И Рекель и его товарищи по театру выполнили пожелание Бетховена. Они быстро разучили свои роли. Так что через несколько месяцев, 29 марта 1806 года, «Фиделио» вновь появился на сцене. На этот раз во второй редакции. Либретто переработал Стефан Брейнинг. Он с ведома своего друга соединил два акта воедино, освободил оперу от некоторых длиннот и добился того, что действие стало развиваться динамичнее.

Теперь опера понравилась больше. Но все же до громкого успеха было еще очень далеко. Об этом красноречивее всего говорила касса.

Для Бетховена материальный неуспех был сильным ударом. С постановкой «Фиделио» он рассчитывал улучшить свои дела. А они были далеко не блестящи. Теперь он редко выступал в концертах. Почти единственным источником существования оставался авторский гонорар. По договору дирекция театра должна была выплачивать Бетховену определенный процент со сборов. Каково же было его удивление и огорчение, когда он узнал, что три представления «Фиделио» принесли ничтожную сумму. Возмущенный, он бросился к барону Брауну и потребовал наказать недобросовестных бухгалтеров и кассиров, обсчитывающих автора.

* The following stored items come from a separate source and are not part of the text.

(** [#startAutocloseTimer()] at [Date.now() = now] *)
Definition startAutocloseTimer (now : Z) (w : t) : t :=
  match timeoutId (this w) with
  | Some _ => w
  | None =>
      let w1 := set_this (set_closeTimerStartTime (Some now) (this w)) w in
      let remaining :=
        match remainingTime (this w1) with
        | Some r => r
        | None =>
            match toast_duration (props w1) with
            | Some d => d
            | None => default TOAST_LIFETIME (duration (props w1))
            end
        end in
      let w2 := set_this (set_remainingTime (Some remaining) (this w1)) w1 in
      let '(h, w3) := setTimeout Autoclose remaining w2 in
      set_this (set_timeoutId (Some h) (this w3)) w3
  end.

(** [#pauseAutocloseTimer()] at [Date.now() = now] *)
Definition pauseAutocloseTimer (now : Z) (w : t) : t :=
  match timeoutId (this w) with
  | Some h =>
      if truthy_number (closeTimerStartTime (this w))
         && truthy_number (remainingTime (this w)) then
        let elapsed := now - default 0 (closeTimerStartTime (this w)) in
        let w1 :=
          set_this (set_remainingTime
                      (Some (Z.max 0 (default 0 (remainingTime (this w)) - elapsed)))
                      (this w)) w in
        let w2 := clearTimeout h w1 in
        set_this (set_timeoutId None (this w2)) w2
      else w
  | None => w
  end.

(** [Toast.#autoclose(t)] *)
Definition autoclose (w : t) : t :=
  deleteToast
    (set_page (set_notified (notified (page w) ++ [OnAutoClose]) (page w)) w).

(** [handleEvent(event)] for a [pointerdown] at [Date.now() = now];
    [on_button] is [event.target instanceof HTMLButtonElement] and [y]
    is [event.y]. *)
Definition handlePointerDown (now : Z) (on_button : bool) (y : Z) (w : t) : t :=
  if disabled (this w) || negb (dismissible (this w)) then w
  else
    let w1 := set_this (set_dragStartTime (Some now) (this w)) w in
    let '(offset, w2) := updateOffset w1 in
    let w3 := set_this (set_offsetBeforeRemove (Some offset) (this w2)) w2 in
    if on_button then
      set_this (set_pointerStart (Some y) (this w3))
        (set_li (set_data_swiping true (li w3)) w3)
    else w3.

(** [handleEvent(event)] for a [pointermove]; [clientY] is
    [event.clientY] and [isHighlighted] tells whether text is selected. *)
Definition handlePointerMove (clientY : Z) (isHighlighted : bool) (w : t) : t :=
  match pointerStart (this w) with
  | Some y0 =>
      if dismissible (this w) then
        let yPosition := clientY - y0 in
        let swipeAmount :=
          if position_top (props w) then Z.min 0 yPosition
          else Z.max 0 yPosition in
        let w1 :=
          if Z.ltb 0 (Z.abs swipeAmount)
          then set_li (set_data_swiped true (li w)) w else w in
        if isHighlighted then w1
        else set_li (set_style_swipe_amount (Some swipeAmount) (li w1)) w1
      else w
  | None => w
  end.

(** The test of [pointerup]:
    [Math.abs(swipeAmount) >= SWIPE_THRESHOLD || velocity > 0.11] *)
Definition swipe_commits (swipeAmount timeTaken : Z) : bool :=
  let velocity := divide (Z.abs swipeAmount) timeTaken in
  Z.leb SWIPE_THRESHOLD (Z.abs swipeAmount) || greater_than velocity (11 # 100).

(** [handleEvent(event)] for a [pointerup] at [Date.now() = now] *)
Definition handlePointerUp (now : Z) (w : t) : t :=
  if negb (swipedOut (this w)) && dismissible (this w) then
    let w1 := set_this (set_pointerStart None (this w)) w in
    let swipeAmount := default 0 (style_swipe_amount (li w1)) in
    let timeTaken := now - default 0 (dragStartTime (this w1)) in
    if swipe_commits swipeAmount timeTaken then
      let '(offset, w2) := updateOffset w1 in
      let w3 := set_this (set_offsetBeforeRemove (Some offset) (this w2)) w2 in
      let w4 := set_page (set_notified (notified (page w3) ++ [OnDismiss])
                            (page w3)) w3 in
      let w5 := deleteToast w4 in
      let w6 := set_this (set_swipedOut true (this w5)) w5 in
      set_li (set_data_swiped false (set_data_swipe_out true (li w6))) w6
    else
      set_li (set_data_swiping false
                (set_style_swipe_amount (Some 0) (li w1))) w1
  else w.

End Toast.

(** ** state.ts: the convenience constructors and [custom] *)

Module Constructors.

Section WithCallbacks.

Variable callback : Subscriber -> obj -> list set_op.
Variable apply_fn : nat -> value -> value.

(** [message(message, data?)]: [create({ ...data, message })] *)
Definition message (fuel : nat) (text : value) (data : option obj)
    (st : State) : option (value * State) :=
  create callback fuel (<["message" := text]> (default ∅ data)) st.

(** [error(message, data?)]: [create({ ...data, message, type: "error" })] *)
Definition error (fuel : nat) (text : value) (data : option obj)
    (st : State) : option (value * State) :=
  create callback fuel
    (<["type" := VString "error"]> (<["message" := text]> (default ∅ data))) st.

(** [success], [info], [warning] and [loading]:
    [create({ ...data, type, message })] *)
Definition typed (type : string) (fuel : nat) (text : value)
    (data : option obj) (st : State) : option (value * State) :=
  create callback fuel
    (<["message" := text]> (<["type" := VString type]> (default ∅ data))) st.

Definition success := typed "success".
Definition info := typed "info".
Definition warning := typed "warning".
Definition loading := typed "loading".

(** [custom(jsx, data?)]: the identifier is resolved first, [jsx(id)] is
    rendered with it, and [create({ jsx: jsx(id), id, ...data })] is
    called; the result is the identifier resolved here. *)
Definition custom (fuel : nat) (jsx : nat) (data : option obj)
    (st : State) : option (value * State) :=
  let data_id := from_option (fun d => get d "id") VUndefined data in
  let '(id, st0) :=
    if truthy data_id then (data_id, st)
    else (VNumber (toastsCounter st),
          set_toastsCounter (toastsCounter st + 1) st) in
  '(_, st1) ←
    create callback fuel
      (spread (<["id" := id]> (<["jsx" := apply_fn jsx id]> ∅)) (default ∅ data))
      st0;
  Some (id, st1).

End WithCallbacks.

End Constructors.

(** A call to the store by a user of the module. *)
Inductive call : Type :=
  | Create (data : obj)
  | Show (text : value) (data : option obj)
  | Dismiss (id : value)
  | Custom (jsx : nat) (data : option obj).

Section Calls.

Variable callback : Subscriber -> obj -> list set_op.
Variable apply_fn : nat -> value -> value.

Definition run_call (fuel : nat) (c : call) (st : State) : option State :=
  match c with
  | Create data => snd <$> create callback fuel data st
  | Show text data => snd <$> show callback fuel text data st
  | Dismiss id => snd <$> dismiss callback fuel id st
  | Custom jsx data => snd <$> Constructors.custom callback apply_fn fuel jsx data st
  end.

(** A sequence of calls, one after the other. *)
Fixpoint run_calls (fuel : nat) (cs : list call) (st : State) : option State :=
  match cs with
  | [] => Some st
  | c :: rest =>
      st1 ← run_call fuel c st;
      run_calls fuel rest st1
  end.

End Calls.

(** ** sonner.tsx: the [Toaster] component *)

Module Toaster.

(** [t.id === toast.id] *)
Definition same_id (toast t : obj) : bool :=
  strict_equal (get t "id") (get toast "id").

(** [#toastStateSubscriber], as the function from the [state.toasts] it
    reads to the [toasts] it passes to [setState]. *)
Definition toastStateSubscriber (toast : obj) (toasts : list obj) : list obj :=
  if bool_decide (is_Some (toast !! "dismiss")) && truthy (get toast "dismiss")
  then
    map (fun t => if same_id toast t then <["delete" := VBoolean true]> t else t)
      toasts
  else if existsb (same_id toast) toasts then
    map (fun t => if same_id toast t then toast else t) toasts
  else toast :: toasts.

(** The test of [#removeToast]:
    [!toasts.find(toast => toast.id === toastToRemove.id)?.delete] *)
Definition not_marked (toastToRemove : obj) (toasts : list obj) : bool :=
  negb (truthy (from_option (fun t => get t "delete") VUndefined
                  (List.find (same_id toastToRemove) toasts))).

(** [toasts.filter(({ id }) => id !== toastToRemove.id)] *)
Definition without (toastToRemove : obj) (toasts : list obj) : list obj :=
  List.filter (fun t => negb (same_id toastToRemove t)) toasts.

(** [#removeToast(toastToRemove)] on the [state.toasts] it reads: the store
    is told to dismiss unless the rendered record is marked, and the
    [toasts] passed to [setState] last are the ones without the record. *)
Definition removeToast (callback : Subscriber -> obj -> list set_op)
    (fuel : nat) (toastToRemove : obj) (toasts : list obj) (st : State)
    : option (list obj * State) :=
  if not_marked toastToRemove toasts then
    '(_, st1) ← dismiss callback fuel (get toastToRemove "id") st;
    Some (without toastToRemove toasts, st1)
  else Some (without toastToRemove toasts, st).

(** [new Set([position])] filled by the loop of [render] and turned into an
    array: the default position, then the truthy positions of the toasts,
    each once, in order of first appearance. *)
Definition set_add (p : value) (seen : list value) : list value :=
  if existsb (strict_equal p) seen then seen else seen ++ [p].

Definition possiblePositions (position : value) (toasts : list obj)
    : list value :=
  foldl (fun seen toast =>
           if truthy (get toast "position")
           then set_add (get toast "position") seen else seen)
    [position] toasts.

(** The filter of [render] for the list at [index], of position
    [position]: [(!toast.position && index === 0) ||
    toast.position === position] *)
Definition in_lane (index : nat) (position : value) (toast : obj) : bool :=
  (negb (truthy (get toast "position")) && Nat.eqb index 0)
  || strict_equal (get toast "position") position.

End Toaster.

Но барон никого не собирался наказывать. Напротив, он холодно, с чуть заметной и тем более оскорбительной иронией заявил, что не к чему валить с больной головы на здоровую. От этого положение дел не улучшится. Персонал не виноват, что опера не делает сборов. Да, ложи и кресла действительно были полны. Но балконы пустовали. Возможно, маэстро, находясь в оркестре и дирижируя своей оперой, не заметил этого. Но это факт. Точно такой же, как небольшой сбор. Да иначе и не могло быть. Не ложи и кресла наполняют кассу. Главные деньги текут с балконов. Там хотя цены и дешевле, зато мест больше. Словом, доход приносит не образованная публика лож и первых рядов, а толпа, расхватывающая недорогие места. Оперы Моцарта потому и пользуются неслыханным успехом, что они понятны не только образованным, но и толпе...

— Я пишу не для толпы... Я пишу для образованных! — взревел Бетховен.

— Но не они заполняют театр, — все так же холодно возразил Браун и, повертев в руках кассовые рапортички, продолжал:

— Для хороших сборов нужна толпа. Поскольку же вы, сочиняя музыку, отвергаете все компромиссы, вы сами виноваты в том, что авторские так малы... Впрочем, если бы Моцарту выплачивали такой же процент со сборов его опер, он был бы богачом...

Дальше Бетховен слушать не стал. Вскочив со стула, он стукнул кулаком по письменному столу, за которым сидел барон, — тот при этом невольно отпрянул назад — и потребовал:

— Отдайте мою партитуру!

Барон тоже вскочил и, опасливо поглядывая на пылающее лицо Бетховена, попятился к стене.

— Я хочу получить свою партитуру! — гремел разъяренный Бетховен. — Немедленно отдайте партитуру!..

Барон, боясь приблизиться к столу, издали протянул руку, схватил колокольчик и позвонил.

— Партитуру вчерашней оперы... этому господину...— приказал он вошедшему служителю.

Тот вышел и вскоре вернулся с объемистым фолиантом в руках. Схватив его и не попрощавшись, Бетховен вышел из комнаты.

С того дня партитура «Фиделио» очень долго пролежала без движения. Лишь через восемь лет злосчастная опера вновь явилась на сцену.

Впрочем, это было наилучшим исходом. Как ни горько было сознавать, но по зрелом размышлении, успокоившись, он сам пришел к выводу: оперу следует снова переработать. Но сейчас сделать это он был физически не в состоянии.

Нужно время, и немалое, чтобы партитура отлежалась. Только тогда он сможет взглянуть на нее со стороны и вновь — в который уж раз! — приняться за многострадальную оперу.

— Мой «Фиделио» не понят публикой, — с горечью признавал Бетховен, — но я знаю, его еще оценят. И хотя я прекрасно понимаю, чего стоит «Фиделио», я так же прекрасно сознаю, что моя стихия — симфония.